UN chief backs new blueprint to end 'suicidal' war on nature
A new scientific blueprint for tackling climate change, pollution and the accelerating loss of plant and animal species published on Thursday shows how to end the world's "suicidal" war on nature, UN chief Antonio Guterres said.
The United Nations Environment Programme report builds on the findings of previous global studies to help governments, businesses and other actors adopt a more joined-up approach to tackling interlocking environmental crises.
"Humanity is waging war on nature. This is senseless and suicidal. The consequences of our recklessness are already apparent in human suffering, towering economic losses and the accelerating erosion of life on Earth," Guterres wrote in the preface. The climate emergency, the biodiversity crisis and the pollution kill millions of people every year and have left the planet broken, he said.

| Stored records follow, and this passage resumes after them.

(** ** Import *)
(** An import has no session: a question to one is a nil pointer. *)
Definition without_session : handler tokenE bootE unit := λ R e st,
  match e in tokenE R return io bootE (R * unit) with
  | TRun _ _ => Stuck
  | TReconnect => Stuck
  | TClose => Stuck
  | TValidate cfg want => let! r := trigger (BValidate cfg want) in Ret (r, st)
  | TPause => let! r := trigger BPause in Ret (r, st)
  | TNow => let! r := trigger BNow in Ret (r, st)
  | TLoad => let! r := trigger BLoad in Ret (r, st)
  | TDecrypt enc => let! r := trigger (BDecrypt enc) in Ret (r, st)
  | TDryRun => let! r := trigger BDryRun in Ret (r, st)
  | TWriteToken id secret => let! r := trigger (BWriteToken id secret) in Ret (r, st)
  | TClearToken => let! r := trigger BClearToken in Ret (r, st)
  | TUpdateFields host node port insecure => let! r := trigger (BUpdateFields host node port insecure) in Ret (r, st)
  end.
Definition sessionless {A} (m : io tokenE A) : io bootE A := let! r := interp without_session m tt in Ret r.1.
Record ImportResult :=
  { ir_TokenOutcome : string; ir_Validation : string; ir_Grants : list Grant; ir_TLSPin : string; ir_TLSPinSource : string;
    ir_OrphanedToken : string }.
Definition import_outcome := (option ImportResult * option err)%type.
Definition refused (e : err) : import_outcome := (None, Some e).
(** The token validated is written, after the target and its pin, unless it is held already. *)
Definition write_import (b : BootOptions) (want : list Grant) (exists_ : bool) (held : heldToken) (stored : string * string)
    : io bootE import_outcome :=
  let writePin := negb (eqb (im_Expect o) "") && eqb stored.1 "" in
  let res outcome tls orphan :=
    {| ir_TokenOutcome := outcome; ir_Validation := ValidationVerified; ir_Grants := want; ir_TLSPin := tls.1;
       ir_TLSPinSource := tls.2; ir_OrphanedToken := orphan |} in
  let fail tls says e := (Some (res OutcomeNotImported tls ""), Some (wrapf (im_what +:+ ": " +:+ says) e)) in
  let sameToken := eqb (held_ID held) (im_TokenID o) && bool_decide (DecryptErr held = None) && eqb (held_Secret held) (Secret o) in
  let! added := (if exists_ then Ret (Ok tt) else ensureTargetExists b) in
  match added with
  | Er e => Ret (fail stored "add the target to the roster" e)
  | Ok _ =>
      let! pinned := (if writePin then trigger (BWriteTLS "" (im_Expect o) SourceExpect) else Ret (Ok tt)) in
      match pinned with
      | Er e => Ret (fail stored "write the tls pin" e)
      | Ok _ =>
          let tls := if writePin then (im_Expect o, SourceExpect) else stored in
          if sameToken then Ret (Some (res OutcomeAlreadyHeld tls ""), None)
          else
            let! wrote := trigger (BWriteToken (im_TokenID o) (Secret o)) in
            match wrote with
            | Er e => Ret (fail tls "write the token to the roster" e)
            | Ok _ =>
                let! back := sessionless (loadHeldToken (im_RosterPath o) (base b)) in
                Ret match back with
                    | Ok back =>
                        if eqb (held_ID back) (im_TokenID o) && bool_decide (DecryptErr back = None) && eqb (held_Secret back) (Secret o)
                        then
                          (Some (res OutcomeImported tls
                             (if negb (eqb (held_ID held) "") && negb (eqb (held_ID held) (im_TokenID o)) then held_ID held else "")), None)
                        else
                          (Some (res OutcomeNotImported tls ""),
                           Some (errorf (im_what +:+ ": the roster did not read back the token just written (check it with pveforge roster validate)")))
                    | Er _ =>
                        (Some (res OutcomeNotImported tls ""),
                         Some (errorf (im_what +:+ ": the roster did not read back the token just written (check it with pveforge roster validate)")))
                    end
            end
      end
  end.
(** The token the target holds, if it exists. *)
Definition held_before (b : BootOptions) (exists_ : bool) : io bootE (res heldToken) :=
  if exists_ then
    let? held := sessionless (loadHeldToken (im_RosterPath o) (base b)) orelse wrapf im_what in
    guard bool_decide (DecryptErr held = None) orelse
      wrapf_post im_what (sent ErrTokenUndecryptable) ("the roster holds " +:+ QuoteValue (held_ID held)
        +:+ "; check the roster passphrase (" +:+ PassphraseEnvVar +:+ ") — nothing was validated or written, and --replace cannot override this") in
    let? _ := trigger BDryRun orelse wrapf (im_what +:+ ": the roster would refuse the write, so nothing was validated or written") in
    Ret (Ok held)
  else Ret (Ok {| held_ID := ""; held_Secret := ""; DecryptErr := None |}).
Definition import_locked (b : BootOptions) (want : list Grant) : io bootE import_outcome :=
  let! r := trigger BLoad in
  match r with
  | Er e => Ret (refused (wrapf im_what (rosterLoadError (im_RosterPath o) e)))
  | Ok r =>
      let tg := Find r (im_TargetID o) in
      let! checked := CheckImportTLS in
      match checked with
      | Er e => Ret (refused e)
      | Ok _ =>
          let stored := match tg with Some t => stored_tls t | None => ("", "") end in
          let writePin := negb (eqb (im_Expect o) "") && eqb stored.1 "" in
          let b := set_base (set_pin (if writePin then im_Expect o else stored.1) (base b)) (tlsSource b) b in
          let! held := held_before b (bool_decide (tg ≠ None)) in
          match held with
          | Er e => Ret (refused e)
          | Ok held =>
              let! proved := trigger BProve in
              match proved with
              | Er e => Ret (refused (wrapf im_what e))
              | Ok _ =>
                  let sameToken := eqb (held_ID held) (im_TokenID o) && bool_decide (DecryptErr held = None)
                    && eqb (held_Secret held) (Secret o) in
                  if negb (eqb (held_ID held) "") && negb sameToken && negb (Replace o) then
                    Ret (refused (wrapf_post im_what (sent ErrTokenAlreadyHeld) (QuoteValue (held_ID held)
                      +:+ "; pass --replace to replace the roster's copy (the held token is not revoked, and stays live on PVE)")))
                  else
                    let unwritten validation := Some
                      {| ir_TokenOutcome := OutcomeNotImported; ir_Validation := validation; ir_Grants := []; ir_TLSPin := "";
                         ir_TLSPinSource := ""; ir_OrphanedToken := "" |} in
                    let! v := sessionless (validatePostMint (base b) want (Secret o)) in
                    match v with
                    | (Some verdict, _) =>
                        Ret (unwritten ValidationFailed, Some (wrapf (im_what +:+ ": the token does not hold exactly the requested grants, so it was not imported (nothing on PVE was touched; if the owner is not root, its own privileges bound the token's)") verdict))
                    | (None, Some nonVerdict) =>
                        Ret (unwritten ValidationUnverified, Some (wrapf (im_what +:+ ": the token's grants could not be verified, so it was not imported (nothing on PVE was touched)") nonVerdict))
                    | (None, None) => write_import b want (bool_decide (tg ≠ None)) held stored
                    end
              end
          end
      end
  end.
(** What is checked before the lock. *)
Definition import_checked : io bootE (res (BootOptions * list Grant)) :=
  let? _ := Ret (ValidateTargetID (im_TargetID o)) orelse wrapf "import token" in
  let? _ := Ret (CheckImportTokenID (im_TokenID o)) orelse wrapf im_what in
  let? _ := Ret (CheckTokenSecret (Secret o)) orelse wrapf im_what in
  let? want := Ret (normalizeGrants (im_Grants o)) orelse wrapf im_what in
  let! b := defaultHostNodeFromRoster (boot_of "") in
  let? _ := Ret (checkImportAddress b) orelse id in
  let? _ := CheckImportTLS orelse id in
  let c := base b in
  let port := if (APIPort c =? 0)%Z then DefaultAPIPort else APIPort c in
  Ret (Ok (set_base {| TargetID_ := TargetID_ c; Host := Host c; Node_ := Node_ c; APIPort := port; InsecureTLS := InsecureTLS c;
                       TLSPin := TLSPin c; TokenOwner := TokenOwner c; TokenID := TokenID c |} (tlsSource b) b, want)).
Definition import_run : io bootE import_outcome :=
  let! ready := import_checked in
  match ready with
  | Er e => Ret (refused e)
  | Ok (b, want) =>
      let! l := trigger BLock in
      match l with
      | Er e => Ret (refused (wrapf (im_what +:+ ": acquire the per-target bootstrap lock") e))
      | Ok _ => let! out := import_locked b want in let! _ := trigger BUnlock in Ret out
      end
  end.
Definition Import : io bootE import_outcome :=
  let! out := import_run in Ret (out.1, (λ e, redactSecret e (Secret o)) <$> out.2).
End import.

"But (the report) also guides us to a safer place by providing a peace plan and a post-war rebuilding programme."
Among the recommendations was that more than $5 trillion in annual subsidies to sectors such as fossil fuels and industrial agriculture, fishing and mining should be redirected to accelerate a shift to a low-carbon future and restore nature.
Governments should also look beyond economic growth as an indicator of performance and take account of the value of preserving ecosystems, the report said.

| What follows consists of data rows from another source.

(* ===== verification/Inventory.v ===== *)
(** internal/bootstrap/inventory.go: the users, groups and ACL entries of a cluster, joined, with
    the node's accounts of its @pam users. *)
From Stdlib Require Import Ascii.
From S2P Require Import Prelude GoLib Errors Json ShellQuote Rest OpRun Client Remote AccessLists RootAccess.

Definition OSAccountFound : string := "found".
Definition OSAccountAbsent : string := "absent".
Definition OSAccountNotPAM : string := "not-pam".
Definition OSAccountUnchecked : string := "unchecked".
Record InventoryACL :=
  { ia_Path : string; ia_Role : string; ia_Type : string; ia_UGID : string; ia_Propagate : bool; Via : string;
    ia_Escalating : list string }.
Record OSAccount := { os_Name : string; UID : Z; GID : Z; Home : string; Shell : string }.
Record InventoryUser :=
  { iu_UserID : string; Realm : string; Enabled : bool; iu_Comment : string; iu_Email : string; iu_Groups : list string;
    iu_ACLs : list InventoryACL; OSAccount_ : option OSAccount; OSAccountStatus : string }.
Record InventoryGroup :=
  { ig_GroupID : string; ig_Comment : string; Members : option (list string); ig_ACLs : list InventoryACL }.
Record AccessInventory := { Users : list InventoryUser; Groups : list InventoryGroup; ACLs : list InventoryACL }.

It aims to encourage the governments to take more ambitious steps at a UN climate conference in Glasgow in November and during parallel talks to agree a new global pact on preserving biodiversity.

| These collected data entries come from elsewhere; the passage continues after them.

(* ===== verification/AccessGuard.v ===== *)
(** internal/pve/client.go, the transport every request of a client goes through: it refuses to
    write PVE's /access API; with the parts of net/url, path, strings and regexp it uses. *)
From Stdlib Require Import Ascii.
From S2P Require Import Prelude GoLib Errors Json.

(** ** package net/url, in the modes for a path *)
Definition path_byte_kept (c : ascii) : bool := is_alnum c || one_of "-_.~$&+,/:;=@" c.
Definition url_escape : string → string :=
  map_bytes (λ c, if path_byte_kept c then String c "" else "%" +:+ hex2 true (byte_of c)).
Definition hex_pair (a b : ascii) : option ascii :=
  match hex_val a, hex_val b with
  | Some x, Some y => Some (Ascii.ascii_of_N (Z.to_N (x * 16 + y)))
  | _, _ => None
  end.
Fixpoint PathUnescape (s : string) : option string :=
  match s with
  | EmptyString => Some ""
  | String c s' =>
      if is_byte 37 c then
        match s' with
        | String a (String b s'') =>
            match hex_pair a b, PathUnescape s'' with Some d, Some t => Some (String d t) | _, _ => None end
        | _ => None
        end
      else match PathUnescape s' with Some t => Some (String c t) | None => None end
  end.
Record URL := { u_Path : string; RawPath : string }.
Definition validEncoded : string → bool := all_bytes (λ c, path_byte_kept c || one_of "!'()*[]%" c).
Definition EscapedPath (u : URL) : string :=
  if negb (eqb (RawPath u) "") && validEncoded (RawPath u) && bool_decide (PathUnescape (RawPath u) = Some (u_Path u)) then RawPath u
  else if eqb (u_Path u) "*" then "*" else url_escape (u_Path u).

(** ** package strings: [ToLower], exact up to runes beyond ASCII that stay beyond it *)
Definition lower_rune (rb : Z * string) : string :=
  if (rb.1 =? 0x130)%Z then "i" else if (rb.1 =? 0x212A)%Z then "k"
  else if (rb.1 =? rune_error)%Z then chr 0xEF +:+ chr 0xBF +:+ chr 0xBD
  else to_lower rb.2.
Definition ToLower (s : string) : string := sconcat (lower_rune <$> runes s).

(** ** client.go *)
(** What follows the match of [access(/|$)], [api2/[^/]+/access(/|$)] at the start of a text. *)
Definition ends_segment (s : string) : bool := eqb s "" || has_prefix "/" s.
Definition access_here (s : string) : bool := match cut_prefix "access" s with Some t => ends_segment t | None => false end.
Definition api2_here (s : string) : bool :=
  match cut_prefix "api2/" s with
  | Some r => match cut (byte 47) r with Some (format, t) => negb (eqb format "") && access_here t | None => false end
  | None => false
  end.
Fixpoint after_slash (p : string → bool) (s : string) : bool :=
  match s with EmptyString => false | String c s' => (is_byte 47 c && p s') || after_slash p s' end.
Definition accessPathRE (s : string) : bool :=
  api2_here s || after_slash api2_here s || match cut_prefix "/" s with Some t => access_here t | None => false end.
Definition addresses_access (p : string) : bool := accessPathRE (ToLower (filepath_Clean ("/" +:+ p))).
(** The path unescaped again and again, until that changes nothing or fails; an escape is three
    bytes, so it changes the text less often than it has bytes. *)
Fixpoint unescapes (fuel : nat) (p : string) : list string :=
  match fuel with
  | O => []
  | S n => match PathUnescape p with Some u => if eqb u p then [] else u :: unescapes n u | None => [] end
  end.
Definition candidates (u : URL) : list string :=
  u_Path u :: EscapedPath u :: unescapes (slen (EscapedPath u)) (EscapedPath u).
Definition isAccessWrite (method : string) (u : URL) : bool :=
  if eqb method "GET" || eqb method "HEAD" then false else existsb addresses_access (candidates u).
Inductive httpE : Type → Type :=
| HSend (method : string) (u : URL) : httpE (res string).
Definition RoundTrip (method : string) (u : URL) : io httpE (res string) :=
  if isAccessWrite method u then
    Ret (Er (Err (KAccessWrite method (u_Path u))
      (method +:+ " " +:+ u_Path u +:+ ": " +:+ sentinel_text ErrAccessWriteRefused +:+ "; principals and ACLs are written as root over SSH") []))
  else trigger (HSend method u).

(** * Specification *)
(** The path of a request as anything on its way may read it: as sent, or unescaped any number
    of times. *)
Inductive reading (u : URL) : string → Prop :=
| reading_path : reading u (u_Path u)
| reading_escaped : reading u (EscapedPath u)
| reading_unescaped p q : reading u p → PathUnescape p = Some q → reading u q.
Definition no_slash (s : string) : Prop := any_byte (λ d, bool_decide (d = byte 47)) s = false.
Definition segment_end (s : string) : Prop := s = "" ∨ ∃ t, s = "/" +:+ t.
Definition matches_access (s : string) : Prop :=
  (∃ a n b, s = a +:+ "api2/" +:+ n +:+ "/access" +:+ b ∧ (a = "" ∨ ∃ a', a = a' +:+ "/") ∧
     n ≠ "" ∧ no_slash n ∧ segment_end b) ∨
  (∃ b, s = "/access" +:+ b ∧ segment_end b).
Definition writes_access (method : string) (u : URL) : Prop :=
  method ≠ "GET" ∧ method ≠ "HEAD" ∧ ∃ p, reading u p ∧ matches_access (ToLower (filepath_Clean ("/" +:+ p))).

(** * Lemmas *)
Lemma segment_end_iff s : ends_segment s = true ↔ segment_end s.
Proof.
  unfold ends_segment, segment_end. rewrite orb_true_iff, eqb_true, has_prefix_spec. done.
Qed.
Lemma cut_prefix_app p t : cut_prefix p (p +:+ t) = Some t.
Proof. by apply cut_prefix_spec. Qed.
Lemma access_here_iff s : access_here s = true ↔ ∃ b, s = "access" +:+ b ∧ segment_end b.
Proof.
  unfold access_here. split; [|intros (b & -> & ?); rewrite cut_prefix_app; by apply segment_end_iff].
  destruct (cut_prefix "access" s) as [t|] eqn:H; [|done]. apply cut_prefix_spec in H as ->. rewrite segment_end_iff. by eexists.
Qed.
Lemma api2_here_iff s :
  api2_here s = true ↔ ∃ n b, s = "api2/" +:+ n +:+ "/access" +:+ b ∧ n ≠ "" ∧ no_slash n ∧ segment_end b.
Proof.
  unfold api2_here. split.
  - destruct (cut_prefix "api2/" s) as [r|] eqn:H; [|done]. apply cut_prefix_spec in H as ->.
    destruct (cut (byte 47) r) as [[n t]|] eqn:Hc; [|done]. apply cut_spec in Hc as [-> Hn].
    rewrite andb_true_iff, negb_true_iff, eqb_false, access_here_iff. intros [Hne (b & -> & Hb)]. by exists n, b.
  - intros (n & b & -> & Hne & Hn & Hb). rewrite cut_prefix_app. change ("/access" +:+ b) with (String (byte 47) ("access" +:+ b)).
    rewrite cut_first by done. rewrite andb_true_iff, negb_true_iff, eqb_false, access_here_iff. split; [done|]. by exists b.
Qed.
Lemma after_slash_iff p s : after_slash p s = true ↔ ∃ a t, s = a +:+ "/" +:+ t ∧ p t = true.
Proof.
  induction s as [|c s IH]; cbn [after_slash]; [split; [done|]; by intros ([|] & t & ? & _)|].
  rewrite orb_true_iff, andb_true_iff, IH. split.
  - intros [[Hc Hp]|(a & t & -> & ?)]; [|by exists (String c a), t]. exists "", s. apply bool_decide_eq_true in Hc as ->. done.
  - intros ([|d a] & t & He & ?).
    + left. change ("" +:+ "/" +:+ t) with (String (byte 47) t) in He. injection He as -> ->. done.
    + right. rewrite str_cons_app in He. injection He as -> ->. by exists a, t.
Qed.
Lemma accessPathRE_iff s : accessPathRE s = true ↔ matches_access s.
Proof.
  unfold accessPathRE, matches_access. rewrite !orb_true_iff, after_slash_iff, api2_here_iff. split.
  - intros [[(n & b & -> & ?)|(a & t & -> & (n & b & -> & ?)%api2_here_iff)]|H].
    + left. exists "", n, b. split; [done|]. split; [by left|done].
    + left. exists (a +:+ "/"), n, b. split; [by rewrite str_app_assoc|]. split; [right; by exists a|done].
    + right. destruct (cut_prefix "/" s) as [t|] eqn:Hs; [|done]. apply cut_prefix_spec in Hs as ->.
      apply access_here_iff in H as (b & -> & ?). by exists b.
  - intros [(a & n & b & -> & [->|[a' ->]] & ?)|(b & -> & ?)].
    + left. left. by exists n, b.
    + left. right. exists a', ("api2/" +:+ n +:+ "/access" +:+ b). rewrite str_app_assoc. split; [done|]. apply api2_here_iff. by exists n, b.
    + right. change ("/access" +:+ b) with ("/" +:+ "access" +:+ b). rewrite cut_prefix_app. apply access_here_iff. by exists b.
Qed.
Lemma hex_pair_round d : (0 ≤ d < 256)%Z →
  ∃ a b, hex2 true d = String a (String b "") ∧ hex_pair a b = Some (Ascii.ascii_of_N (Z.to_N d)).
Proof. intros H. destruct (hex2_val true d H) as (a & b & x & y & ? & Ha & Hb & <-). exists a, b. unfold hex_pair. by rewrite Ha, Hb. Qed.
Lemma unescape_escape s : PathUnescape (url_escape s) = Some s.
Proof.
  induction s as [|c s IH]; [done|]. unfold url_escape in *. cbn [map_bytes]. destruct (path_byte_kept c) eqn:Hc.
  - rewrite str_cons_app. change ("" +:+ ?x) with x. cbn [PathUnescape]. assert (is_byte 37 c = false) as ->; [|by rewrite IH].
    destruct (is_byte 37 c) eqn:H; [|done]. apply bool_decide_eq_true in H as ->. done.
  - destruct (hex_pair_round (byte_of c)) as (a & b & Hx & Hp).
    { pose proof (Ascii.N_ascii_bounded c). lia. }
    rewrite Hx. change (("%" +:+ String a (String b "")) +:+ ?t) with (String (byte 37) (String a (String b t))).
    cbn [PathUnescape]. rewrite IH, Hp. change (is_byte 37 (byte 37)) with true. cbn iota.
    by rewrite N2Z.id, Ascii.ascii_N_embedding.
Qed.
Lemma unescape_EscapedPath u : PathUnescape (EscapedPath u) = Some (u_Path u).
Proof.
  unfold EscapedPath. destruct (_ && bool_decide _) eqn:H; [by apply andb_true_iff in H as [_ H%bool_decide_eq_true]|].
  destruct (eqb (u_Path u) "*") eqn:Hs; [by apply eqb_true in Hs as ->|apply unescape_escape].
Qed.
(** An escape undone makes the text shorter. *)
Lemma unescape_shorter n s t : slen s ≤ n → PathUnescape s = Some t → t = s ∨ slen t < slen s.
Proof.
  revert s t. induction n as [|n IH]; intros [|c s] t Hn; cbn [PathUnescape slen] in *; try (intros [= <-]; by left); [lia|].
  destruct (is_byte 37 c).
  - destruct s as [|a [|b s]]; [done..|]. destruct (hex_pair a b) as [d|]; [|done].
    destruct (PathUnescape s) as [t'|] eqn:Ht; [|done]. intros [= <-]. right. cbn [slen] in *.
    destruct (IH s t') as [->|]; [lia|done|lia..].
  - destruct (PathUnescape s) as [t'|] eqn:Ht; [|done]. intros [= <-]. destruct (IH s t') as [->|]; [lia|done|by left|right; cbn; lia].
Qed.
Lemma unescapes_closed n p q r :
  slen p ≤ n → q ∈ p :: unescapes n p → PathUnescape q = Some r → r ∈ p :: unescapes n p.
Proof.
  revert p. induction n as [|n IH]; intros p Hn Hin Hr.
  - destruct p as [|c p]; [|cbn in Hn; lia]. apply list_elem_of_singleton in Hin as ->. injection Hr as <-. by left.
  - cbn [unescapes] in *. destruct (PathUnescape p) as [u|] eqn:Hu.
    2: { apply list_elem_of_singleton in Hin as ->. congruence. }
    destruct (eqb u p) eqn:He.
    + apply eqb_true in He as ->. apply list_elem_of_singleton in Hin as ->. assert (r = p) as -> by congruence. by left.
    + apply eqb_false in He. destruct (unescape_shorter _ p u (le_n _) Hu) as [?|Hlt]; [done|].
      apply elem_of_cons in Hin as [->|Hin]; [assert (r = u) as -> by congruence; right; by left|]. right. apply IH; [lia|done|done].
Qed.
Lemma reading_candidates u p : reading u p ↔ p ∈ candidates u.
Proof.
  set (l := EscapedPath u :: unescapes (slen (EscapedPath u)) (EscapedPath u)).
  assert (u_Path u ∈ l) as Hpath.
  { eapply unescapes_closed; [done|by left|apply unescape_EscapedPath]. }
  assert (∀ q, q ∈ candidates u ↔ q ∈ l) as ->.
  { intros q. unfold candidates. rewrite elem_of_cons. split; [by intros [->|?]|by right]. }
  split.
  - induction 1 as [| |p q _ IH Hq]; [done|by left|]. by eapply unescapes_closed.
  - assert (∀ n q, reading u q → ∀ r, r ∈ unescapes n q → reading u r) as Hgo.
    { induction n as [|n IH]; intros q Hq r Hr; cbn [unescapes] in Hr; [by apply elem_of_nil in Hr|].
      destruct (PathUnescape q) as [v|] eqn:Hv; [|by apply elem_of_nil in Hr]. destruct (eqb v q); [by apply elem_of_nil in Hr|].
      assert (reading u v) as Hrv by by eapply reading_unescaped. apply elem_of_cons in Hr as [->|Hr]; [done|by eapply IH]. }
    intros [->|H]%elem_of_cons; [constructor|]. by eapply Hgo; [constructor|].
Qed.
Lemma isAccessWrite_iff method u : isAccessWrite method u = true ↔ writes_access method u.
Proof.
  unfold isAccessWrite, writes_access. destruct (eqb method "GET") eqn:Hg; [apply eqb_true in Hg as ->; cbn; naive_solver|].
  destruct (eqb method "HEAD") eqn:Hh; [apply eqb_true in Hh as ->; cbn; naive_solver|]. cbn [orb]. apply eqb_false in Hg, Hh.
  rewrite existsb_exists. setoid_rewrite reading_candidates. setoid_rewrite <- accessPathRE_iff. setoid_rewrite <- list_elem_of_In.
  split; [intros (p & ? & ?); split_and!; [done..|]; by exists p|intros (_ & _ & p & ? & ?); by exists p].
Qed.

(** * Properties *)
(** C11: a request leaves the process unless it writes PVE's /access API, and then it never does:
    any method but GET or HEAD, and a path that addresses /access however often it is unescaped,
    with its dot segments and doubled slashes removed, whatever its case. What is sent is the
    request itself, and its answer is the answer. *)
Theorem RoundTrip_guards method u :
  always (RoundTrip method u) (λ tr r,
    (writes_access method u → tr = [] ∧ ∃ e, r = Er e ∧ errors_Is ErrAccessWriteRefused e = true) ∧
    (¬ writes_access method u → tr = [Ev (HSend method u) r])).
Proof.
  unfold RoundTrip. pose proof (isAccessWrite_iff method u) as Hiff. destruct (isAccessWrite method u).
  - cbn [always]. split; [|intros H; exfalso; by apply H, Hiff]. intros _. split; [done|]. by eexists.
  - cbn [always trigger]. intros r. split; [intros H%Hiff; done|done].
Qed.

(** * Examples *)
Definition guarded (method path : string) : bool := isAccessWrite method {| u_Path := path; RawPath := "" |}.
Example guard_spellings :
  forallb (guarded "POST") ["/api2/json/access/users"; "/api2/extjs//nodes/../ACCESS"; "/base/api2/json/%2561ccess";
    "/access"; "/api2/json/access%2Fusers"; "/x/%2E%2E/access"] = true.
Proof. vm_compute. reflexivity. Qed.
Example guard_passes :
  existsb (guarded "PUT") ["/api2/json/nodes/n/qemu/100/config"; "/api2/json/accessories"; "/api2//access"] = false
    ∧ guarded "GET" "/api2/json/access" = false.
Proof. vm_compute. auto. Qed.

With countries launching economic recovery packages in response to the coronavirus pandemic, the authors hope their policy prescriptions will encourage more coordinated action to rapidly transform destructive industrial and financial systems.
"We have to be more holistic both in the way we look at the issues and the way we address the issues," said Robert Watson, a British environmental scientist and a lead author of the report, called "Making Peace with Nature," said.